*** Opening of MATERIALS PROVIDED ***

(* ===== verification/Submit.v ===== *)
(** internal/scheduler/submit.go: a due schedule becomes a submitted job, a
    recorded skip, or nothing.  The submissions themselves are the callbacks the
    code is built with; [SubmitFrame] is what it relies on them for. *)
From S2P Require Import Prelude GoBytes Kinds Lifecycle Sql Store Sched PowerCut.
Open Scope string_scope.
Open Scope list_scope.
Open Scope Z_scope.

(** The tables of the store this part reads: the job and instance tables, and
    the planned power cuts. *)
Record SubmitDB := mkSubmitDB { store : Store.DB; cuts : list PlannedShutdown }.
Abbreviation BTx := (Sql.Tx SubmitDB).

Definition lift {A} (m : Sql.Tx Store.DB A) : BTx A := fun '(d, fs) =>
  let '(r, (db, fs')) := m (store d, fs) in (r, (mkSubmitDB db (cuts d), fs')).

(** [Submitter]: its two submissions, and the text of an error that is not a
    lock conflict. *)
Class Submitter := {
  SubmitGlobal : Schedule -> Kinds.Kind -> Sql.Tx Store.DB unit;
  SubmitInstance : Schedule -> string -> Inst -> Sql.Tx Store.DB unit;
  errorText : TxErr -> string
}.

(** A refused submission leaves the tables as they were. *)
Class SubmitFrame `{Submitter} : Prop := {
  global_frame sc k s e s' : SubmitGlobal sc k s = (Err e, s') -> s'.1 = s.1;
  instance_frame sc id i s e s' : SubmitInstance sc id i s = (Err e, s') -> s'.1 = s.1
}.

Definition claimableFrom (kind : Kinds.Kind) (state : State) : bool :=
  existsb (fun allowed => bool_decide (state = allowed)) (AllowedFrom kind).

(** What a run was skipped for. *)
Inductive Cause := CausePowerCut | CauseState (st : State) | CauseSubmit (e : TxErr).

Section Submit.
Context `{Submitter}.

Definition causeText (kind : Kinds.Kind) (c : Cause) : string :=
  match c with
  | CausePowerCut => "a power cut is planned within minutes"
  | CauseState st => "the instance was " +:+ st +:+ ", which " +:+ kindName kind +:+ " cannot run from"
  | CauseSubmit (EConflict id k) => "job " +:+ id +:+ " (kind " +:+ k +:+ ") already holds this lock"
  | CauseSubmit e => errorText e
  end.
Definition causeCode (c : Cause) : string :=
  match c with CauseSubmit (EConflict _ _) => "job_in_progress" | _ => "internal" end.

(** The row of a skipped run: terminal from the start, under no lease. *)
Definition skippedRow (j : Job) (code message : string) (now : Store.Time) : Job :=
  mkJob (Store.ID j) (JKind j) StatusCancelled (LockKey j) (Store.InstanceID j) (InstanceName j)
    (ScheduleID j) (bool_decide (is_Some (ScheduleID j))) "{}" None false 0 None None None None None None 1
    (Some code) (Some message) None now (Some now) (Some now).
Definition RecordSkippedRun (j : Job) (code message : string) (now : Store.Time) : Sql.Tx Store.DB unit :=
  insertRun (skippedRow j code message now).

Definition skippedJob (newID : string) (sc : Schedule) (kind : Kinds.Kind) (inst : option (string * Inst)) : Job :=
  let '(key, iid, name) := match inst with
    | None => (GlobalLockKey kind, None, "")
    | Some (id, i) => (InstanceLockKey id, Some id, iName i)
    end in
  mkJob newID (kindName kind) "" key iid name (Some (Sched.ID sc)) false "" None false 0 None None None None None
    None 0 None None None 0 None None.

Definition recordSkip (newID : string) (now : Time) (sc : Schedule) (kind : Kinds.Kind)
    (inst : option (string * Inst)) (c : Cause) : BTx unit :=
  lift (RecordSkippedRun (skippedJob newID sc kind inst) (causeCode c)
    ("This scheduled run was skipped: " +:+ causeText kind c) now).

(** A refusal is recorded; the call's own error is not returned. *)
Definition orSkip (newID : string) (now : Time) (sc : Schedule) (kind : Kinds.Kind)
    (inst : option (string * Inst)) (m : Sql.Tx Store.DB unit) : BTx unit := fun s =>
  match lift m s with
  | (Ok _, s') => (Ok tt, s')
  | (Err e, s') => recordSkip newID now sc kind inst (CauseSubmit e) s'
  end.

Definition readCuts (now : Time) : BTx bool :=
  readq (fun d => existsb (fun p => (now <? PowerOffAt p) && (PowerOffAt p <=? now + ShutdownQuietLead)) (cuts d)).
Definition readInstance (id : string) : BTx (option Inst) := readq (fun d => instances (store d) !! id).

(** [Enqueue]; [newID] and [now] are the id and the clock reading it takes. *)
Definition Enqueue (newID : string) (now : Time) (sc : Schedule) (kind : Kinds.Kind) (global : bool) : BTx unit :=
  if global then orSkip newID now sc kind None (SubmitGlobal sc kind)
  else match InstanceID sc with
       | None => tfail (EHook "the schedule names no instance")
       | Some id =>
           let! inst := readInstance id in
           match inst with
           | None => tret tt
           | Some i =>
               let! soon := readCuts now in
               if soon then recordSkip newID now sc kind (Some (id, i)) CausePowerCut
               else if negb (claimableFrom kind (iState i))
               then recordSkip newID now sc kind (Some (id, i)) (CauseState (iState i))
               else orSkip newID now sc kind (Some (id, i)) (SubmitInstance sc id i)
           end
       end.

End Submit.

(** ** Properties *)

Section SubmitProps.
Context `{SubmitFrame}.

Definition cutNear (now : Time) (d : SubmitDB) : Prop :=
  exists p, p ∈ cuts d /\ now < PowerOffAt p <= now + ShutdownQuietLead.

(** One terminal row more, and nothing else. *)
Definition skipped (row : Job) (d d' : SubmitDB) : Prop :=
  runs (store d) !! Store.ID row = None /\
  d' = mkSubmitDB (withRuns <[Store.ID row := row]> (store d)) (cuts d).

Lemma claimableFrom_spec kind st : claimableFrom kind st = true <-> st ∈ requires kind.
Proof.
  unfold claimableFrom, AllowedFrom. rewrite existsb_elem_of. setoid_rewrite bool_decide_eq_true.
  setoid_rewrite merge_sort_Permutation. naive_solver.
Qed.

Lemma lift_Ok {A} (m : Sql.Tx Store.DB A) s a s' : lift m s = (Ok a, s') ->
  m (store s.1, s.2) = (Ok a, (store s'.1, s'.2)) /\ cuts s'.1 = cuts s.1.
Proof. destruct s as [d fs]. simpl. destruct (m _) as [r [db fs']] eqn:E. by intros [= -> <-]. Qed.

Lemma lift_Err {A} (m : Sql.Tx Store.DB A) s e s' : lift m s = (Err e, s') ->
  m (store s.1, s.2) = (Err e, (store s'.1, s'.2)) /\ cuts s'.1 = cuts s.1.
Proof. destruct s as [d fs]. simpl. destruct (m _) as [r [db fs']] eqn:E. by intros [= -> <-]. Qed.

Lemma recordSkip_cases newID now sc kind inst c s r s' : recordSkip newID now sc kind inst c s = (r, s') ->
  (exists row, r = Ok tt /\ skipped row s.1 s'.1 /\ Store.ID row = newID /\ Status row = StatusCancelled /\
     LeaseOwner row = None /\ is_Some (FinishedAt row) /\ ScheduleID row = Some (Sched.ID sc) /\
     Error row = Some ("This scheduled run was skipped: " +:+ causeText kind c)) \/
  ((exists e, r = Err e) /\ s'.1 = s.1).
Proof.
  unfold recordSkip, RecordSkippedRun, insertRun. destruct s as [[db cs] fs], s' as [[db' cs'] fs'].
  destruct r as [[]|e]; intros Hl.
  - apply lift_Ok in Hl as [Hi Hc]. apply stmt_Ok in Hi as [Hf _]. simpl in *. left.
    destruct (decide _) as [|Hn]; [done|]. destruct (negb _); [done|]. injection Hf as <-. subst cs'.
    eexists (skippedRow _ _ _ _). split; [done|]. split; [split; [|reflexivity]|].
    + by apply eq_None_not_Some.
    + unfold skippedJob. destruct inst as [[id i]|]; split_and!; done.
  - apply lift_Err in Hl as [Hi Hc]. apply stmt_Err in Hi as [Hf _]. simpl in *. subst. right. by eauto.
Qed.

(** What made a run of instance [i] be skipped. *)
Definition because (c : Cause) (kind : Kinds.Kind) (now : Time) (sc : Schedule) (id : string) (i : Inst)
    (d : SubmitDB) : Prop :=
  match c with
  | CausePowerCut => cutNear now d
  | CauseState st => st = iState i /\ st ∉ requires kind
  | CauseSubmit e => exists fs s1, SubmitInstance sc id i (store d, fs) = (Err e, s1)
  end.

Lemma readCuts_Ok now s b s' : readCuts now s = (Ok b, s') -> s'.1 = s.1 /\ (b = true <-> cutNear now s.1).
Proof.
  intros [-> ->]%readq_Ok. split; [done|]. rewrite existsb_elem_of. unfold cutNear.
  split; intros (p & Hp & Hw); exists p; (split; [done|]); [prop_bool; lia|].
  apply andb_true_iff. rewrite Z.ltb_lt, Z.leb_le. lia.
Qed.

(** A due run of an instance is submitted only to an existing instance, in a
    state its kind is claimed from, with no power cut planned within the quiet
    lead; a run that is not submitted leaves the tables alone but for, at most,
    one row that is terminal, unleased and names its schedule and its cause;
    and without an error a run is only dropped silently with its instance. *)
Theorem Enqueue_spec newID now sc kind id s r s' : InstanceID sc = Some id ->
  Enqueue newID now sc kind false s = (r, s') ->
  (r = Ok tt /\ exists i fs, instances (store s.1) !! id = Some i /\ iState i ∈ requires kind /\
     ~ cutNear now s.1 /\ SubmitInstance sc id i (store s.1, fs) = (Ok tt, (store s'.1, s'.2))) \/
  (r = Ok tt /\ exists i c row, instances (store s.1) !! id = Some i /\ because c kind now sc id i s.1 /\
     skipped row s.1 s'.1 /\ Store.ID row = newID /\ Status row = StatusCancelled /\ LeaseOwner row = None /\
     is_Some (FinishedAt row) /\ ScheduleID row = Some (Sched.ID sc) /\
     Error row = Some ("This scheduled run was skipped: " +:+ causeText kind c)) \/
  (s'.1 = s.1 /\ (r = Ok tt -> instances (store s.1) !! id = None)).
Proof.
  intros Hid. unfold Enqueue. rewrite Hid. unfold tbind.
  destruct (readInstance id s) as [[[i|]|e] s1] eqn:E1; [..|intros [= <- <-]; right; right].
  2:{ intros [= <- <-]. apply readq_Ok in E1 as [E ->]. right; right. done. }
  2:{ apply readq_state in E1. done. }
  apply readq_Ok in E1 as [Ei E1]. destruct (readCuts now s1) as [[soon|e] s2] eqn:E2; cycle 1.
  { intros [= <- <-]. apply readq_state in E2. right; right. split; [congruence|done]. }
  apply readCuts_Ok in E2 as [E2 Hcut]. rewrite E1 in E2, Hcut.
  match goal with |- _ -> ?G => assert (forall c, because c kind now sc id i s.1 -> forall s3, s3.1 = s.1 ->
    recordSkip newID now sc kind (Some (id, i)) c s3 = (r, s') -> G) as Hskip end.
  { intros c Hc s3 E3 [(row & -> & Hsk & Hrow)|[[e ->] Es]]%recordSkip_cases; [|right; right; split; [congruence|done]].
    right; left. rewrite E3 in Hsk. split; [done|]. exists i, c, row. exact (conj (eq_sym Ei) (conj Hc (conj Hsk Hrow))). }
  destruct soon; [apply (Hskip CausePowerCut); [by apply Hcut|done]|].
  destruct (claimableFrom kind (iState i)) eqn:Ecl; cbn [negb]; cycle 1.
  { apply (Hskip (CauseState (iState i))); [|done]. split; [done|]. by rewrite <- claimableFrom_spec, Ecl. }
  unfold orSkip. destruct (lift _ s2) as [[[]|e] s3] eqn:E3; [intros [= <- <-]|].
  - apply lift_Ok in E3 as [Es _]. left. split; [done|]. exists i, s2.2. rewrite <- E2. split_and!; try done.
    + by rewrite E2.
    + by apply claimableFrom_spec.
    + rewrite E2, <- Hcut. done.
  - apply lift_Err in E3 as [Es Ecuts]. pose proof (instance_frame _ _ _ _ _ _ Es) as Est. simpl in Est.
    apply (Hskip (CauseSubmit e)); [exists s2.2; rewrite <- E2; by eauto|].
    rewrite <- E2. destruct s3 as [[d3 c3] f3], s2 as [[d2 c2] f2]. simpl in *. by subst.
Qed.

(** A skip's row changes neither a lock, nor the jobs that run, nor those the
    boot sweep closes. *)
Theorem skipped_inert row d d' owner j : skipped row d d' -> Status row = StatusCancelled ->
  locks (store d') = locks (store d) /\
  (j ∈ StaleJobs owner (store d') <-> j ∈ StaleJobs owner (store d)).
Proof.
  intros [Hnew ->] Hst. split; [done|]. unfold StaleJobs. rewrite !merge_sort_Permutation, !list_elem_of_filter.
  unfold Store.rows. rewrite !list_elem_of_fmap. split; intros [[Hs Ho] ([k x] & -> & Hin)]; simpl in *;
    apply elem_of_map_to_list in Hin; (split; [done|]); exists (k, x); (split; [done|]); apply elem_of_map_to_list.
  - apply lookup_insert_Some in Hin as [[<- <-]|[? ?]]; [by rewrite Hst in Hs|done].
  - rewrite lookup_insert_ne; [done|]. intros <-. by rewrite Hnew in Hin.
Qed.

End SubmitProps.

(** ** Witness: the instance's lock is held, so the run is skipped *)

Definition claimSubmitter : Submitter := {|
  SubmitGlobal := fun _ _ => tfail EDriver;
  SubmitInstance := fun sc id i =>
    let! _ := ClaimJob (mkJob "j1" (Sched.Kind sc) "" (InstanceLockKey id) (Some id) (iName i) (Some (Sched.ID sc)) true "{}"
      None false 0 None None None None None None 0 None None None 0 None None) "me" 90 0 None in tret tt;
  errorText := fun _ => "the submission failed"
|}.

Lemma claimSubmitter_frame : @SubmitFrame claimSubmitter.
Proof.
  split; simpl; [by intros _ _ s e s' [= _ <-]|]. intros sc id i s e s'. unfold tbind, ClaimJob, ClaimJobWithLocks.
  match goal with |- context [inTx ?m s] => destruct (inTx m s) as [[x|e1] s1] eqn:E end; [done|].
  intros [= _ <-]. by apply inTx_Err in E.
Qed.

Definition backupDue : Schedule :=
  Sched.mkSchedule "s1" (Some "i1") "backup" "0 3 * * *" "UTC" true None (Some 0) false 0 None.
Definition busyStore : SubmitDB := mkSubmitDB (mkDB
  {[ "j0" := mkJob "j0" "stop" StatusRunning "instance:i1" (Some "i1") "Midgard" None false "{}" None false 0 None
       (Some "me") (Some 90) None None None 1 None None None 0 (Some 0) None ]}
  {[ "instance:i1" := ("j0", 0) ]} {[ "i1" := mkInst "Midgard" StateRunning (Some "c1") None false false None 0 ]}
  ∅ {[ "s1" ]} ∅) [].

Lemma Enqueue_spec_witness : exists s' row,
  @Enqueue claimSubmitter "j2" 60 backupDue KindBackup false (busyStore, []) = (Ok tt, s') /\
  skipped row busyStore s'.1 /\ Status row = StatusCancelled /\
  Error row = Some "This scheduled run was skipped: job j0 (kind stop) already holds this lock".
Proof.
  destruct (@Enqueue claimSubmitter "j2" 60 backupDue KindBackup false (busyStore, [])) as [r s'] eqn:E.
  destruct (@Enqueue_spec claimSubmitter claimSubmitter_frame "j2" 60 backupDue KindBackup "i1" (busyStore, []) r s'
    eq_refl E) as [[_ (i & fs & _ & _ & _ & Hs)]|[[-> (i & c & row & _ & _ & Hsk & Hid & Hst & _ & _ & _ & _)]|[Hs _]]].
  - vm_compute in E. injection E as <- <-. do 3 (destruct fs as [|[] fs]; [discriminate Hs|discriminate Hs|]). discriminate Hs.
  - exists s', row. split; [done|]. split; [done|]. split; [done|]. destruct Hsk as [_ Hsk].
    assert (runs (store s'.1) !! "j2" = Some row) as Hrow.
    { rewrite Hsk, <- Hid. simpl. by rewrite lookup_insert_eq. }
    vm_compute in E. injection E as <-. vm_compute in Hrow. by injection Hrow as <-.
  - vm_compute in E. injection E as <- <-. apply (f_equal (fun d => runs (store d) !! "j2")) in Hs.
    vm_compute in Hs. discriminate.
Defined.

*** Close of MATERIALS PROVIDED ***
*** Opening of MATERIALS PROVIDED ***

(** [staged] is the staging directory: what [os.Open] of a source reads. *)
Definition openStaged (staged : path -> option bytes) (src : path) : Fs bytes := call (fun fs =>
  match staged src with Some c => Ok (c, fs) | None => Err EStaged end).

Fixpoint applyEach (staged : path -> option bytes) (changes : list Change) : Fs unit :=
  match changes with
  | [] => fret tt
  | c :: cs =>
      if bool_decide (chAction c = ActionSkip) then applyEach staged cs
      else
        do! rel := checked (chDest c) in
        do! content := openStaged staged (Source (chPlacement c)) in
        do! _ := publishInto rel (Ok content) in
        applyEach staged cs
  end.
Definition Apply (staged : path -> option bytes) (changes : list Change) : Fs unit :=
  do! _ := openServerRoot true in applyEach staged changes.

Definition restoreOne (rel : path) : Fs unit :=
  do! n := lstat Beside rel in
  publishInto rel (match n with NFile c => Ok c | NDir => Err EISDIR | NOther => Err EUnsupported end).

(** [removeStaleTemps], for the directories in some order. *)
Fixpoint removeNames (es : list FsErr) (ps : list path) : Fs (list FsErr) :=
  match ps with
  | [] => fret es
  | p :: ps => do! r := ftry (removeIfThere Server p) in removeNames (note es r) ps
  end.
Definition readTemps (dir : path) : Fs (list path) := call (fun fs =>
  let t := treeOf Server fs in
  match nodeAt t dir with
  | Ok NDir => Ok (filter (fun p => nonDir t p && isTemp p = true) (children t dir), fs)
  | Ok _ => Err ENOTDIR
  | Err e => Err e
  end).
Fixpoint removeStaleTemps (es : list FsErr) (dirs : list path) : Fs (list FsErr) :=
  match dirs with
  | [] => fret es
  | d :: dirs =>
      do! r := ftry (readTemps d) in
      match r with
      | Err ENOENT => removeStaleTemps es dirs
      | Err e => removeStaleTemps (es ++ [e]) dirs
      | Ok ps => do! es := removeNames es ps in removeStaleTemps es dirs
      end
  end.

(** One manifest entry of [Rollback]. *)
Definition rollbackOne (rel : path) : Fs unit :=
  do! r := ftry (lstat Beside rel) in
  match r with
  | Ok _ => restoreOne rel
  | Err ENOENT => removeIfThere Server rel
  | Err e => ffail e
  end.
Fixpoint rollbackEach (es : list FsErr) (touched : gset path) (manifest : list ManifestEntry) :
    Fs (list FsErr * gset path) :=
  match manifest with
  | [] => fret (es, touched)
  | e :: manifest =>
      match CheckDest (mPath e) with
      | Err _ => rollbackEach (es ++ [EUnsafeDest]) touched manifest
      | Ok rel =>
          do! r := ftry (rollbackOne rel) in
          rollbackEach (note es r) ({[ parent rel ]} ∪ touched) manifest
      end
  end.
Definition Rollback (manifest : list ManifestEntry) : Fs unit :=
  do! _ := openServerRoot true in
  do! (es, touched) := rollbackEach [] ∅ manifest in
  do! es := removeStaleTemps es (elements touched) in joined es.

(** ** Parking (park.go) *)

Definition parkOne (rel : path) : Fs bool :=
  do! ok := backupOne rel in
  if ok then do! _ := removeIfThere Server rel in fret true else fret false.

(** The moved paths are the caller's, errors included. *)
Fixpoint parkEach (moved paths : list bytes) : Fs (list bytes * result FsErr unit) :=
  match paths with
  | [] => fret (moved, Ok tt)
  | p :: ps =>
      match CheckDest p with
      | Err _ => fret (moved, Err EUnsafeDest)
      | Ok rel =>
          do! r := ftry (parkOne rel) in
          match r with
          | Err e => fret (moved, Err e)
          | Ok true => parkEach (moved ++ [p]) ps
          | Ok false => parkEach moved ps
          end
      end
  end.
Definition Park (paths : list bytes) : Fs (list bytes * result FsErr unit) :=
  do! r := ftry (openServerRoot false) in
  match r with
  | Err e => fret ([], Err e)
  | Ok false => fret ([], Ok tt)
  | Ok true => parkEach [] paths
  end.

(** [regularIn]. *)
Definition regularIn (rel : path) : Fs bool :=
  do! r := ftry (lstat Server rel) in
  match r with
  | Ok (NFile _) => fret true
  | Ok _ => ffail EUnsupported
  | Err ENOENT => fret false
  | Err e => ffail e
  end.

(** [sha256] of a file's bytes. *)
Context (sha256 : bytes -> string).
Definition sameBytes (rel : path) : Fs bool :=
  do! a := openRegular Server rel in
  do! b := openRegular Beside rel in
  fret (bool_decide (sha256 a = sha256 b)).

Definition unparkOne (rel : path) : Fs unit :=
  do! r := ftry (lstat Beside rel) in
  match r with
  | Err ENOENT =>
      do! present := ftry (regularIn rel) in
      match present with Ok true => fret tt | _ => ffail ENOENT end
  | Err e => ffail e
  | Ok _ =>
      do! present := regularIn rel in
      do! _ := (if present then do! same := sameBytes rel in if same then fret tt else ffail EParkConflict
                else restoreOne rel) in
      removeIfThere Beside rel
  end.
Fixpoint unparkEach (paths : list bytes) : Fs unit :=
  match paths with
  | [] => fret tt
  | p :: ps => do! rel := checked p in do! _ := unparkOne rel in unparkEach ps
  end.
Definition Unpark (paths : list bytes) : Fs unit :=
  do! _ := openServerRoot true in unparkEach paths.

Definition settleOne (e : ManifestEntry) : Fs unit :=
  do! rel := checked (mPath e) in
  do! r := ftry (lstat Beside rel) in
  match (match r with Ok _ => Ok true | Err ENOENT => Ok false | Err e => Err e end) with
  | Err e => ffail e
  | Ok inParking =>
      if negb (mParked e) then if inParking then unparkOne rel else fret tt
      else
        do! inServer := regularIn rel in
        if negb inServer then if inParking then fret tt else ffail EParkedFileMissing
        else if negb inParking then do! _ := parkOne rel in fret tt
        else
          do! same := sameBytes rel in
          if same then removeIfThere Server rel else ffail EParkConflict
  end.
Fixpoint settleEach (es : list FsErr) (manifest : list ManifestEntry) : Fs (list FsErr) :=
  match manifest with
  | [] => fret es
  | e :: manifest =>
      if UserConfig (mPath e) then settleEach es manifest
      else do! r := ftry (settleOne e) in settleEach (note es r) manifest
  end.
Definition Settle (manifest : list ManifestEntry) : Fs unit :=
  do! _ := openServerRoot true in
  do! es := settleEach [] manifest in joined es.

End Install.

*** Close of MATERIALS PROVIDED ***

WHAT YOU SHOULD DO » Of all the entries above, retype exactly the lines from the line with "(** [Submitter]: its" to the line with "(** What a run was skipped for. *)", both included, and no others.

SOLUTION »
(** [Submitter]: its two submissions, and the text of an error that is not a
    lock conflict. *)
Class Submitter := {
  SubmitGlobal : Schedule -> Kinds.Kind -> Sql.Tx Store.DB unit;
  SubmitInstance : Schedule -> string -> Inst -> Sql.Tx Store.DB unit;
  errorText : TxErr -> string
}.

(** A refused submission leaves the tables as they were. *)
Class SubmitFrame `{Submitter} : Prop := {
  global_frame sc k s e s' : SubmitGlobal sc k s = (Err e, s') -> s'.1 = s.1;
  instance_frame sc id i s e s' : SubmitInstance sc id i s = (Err e, s') -> s'.1 = s.1
}.

Definition claimableFrom (kind : Kinds.Kind) (state : State) : bool :=
  existsb (fun allowed => bool_decide (state = allowed)) (AllowedFrom kind).

(** What a run was skipped for. *)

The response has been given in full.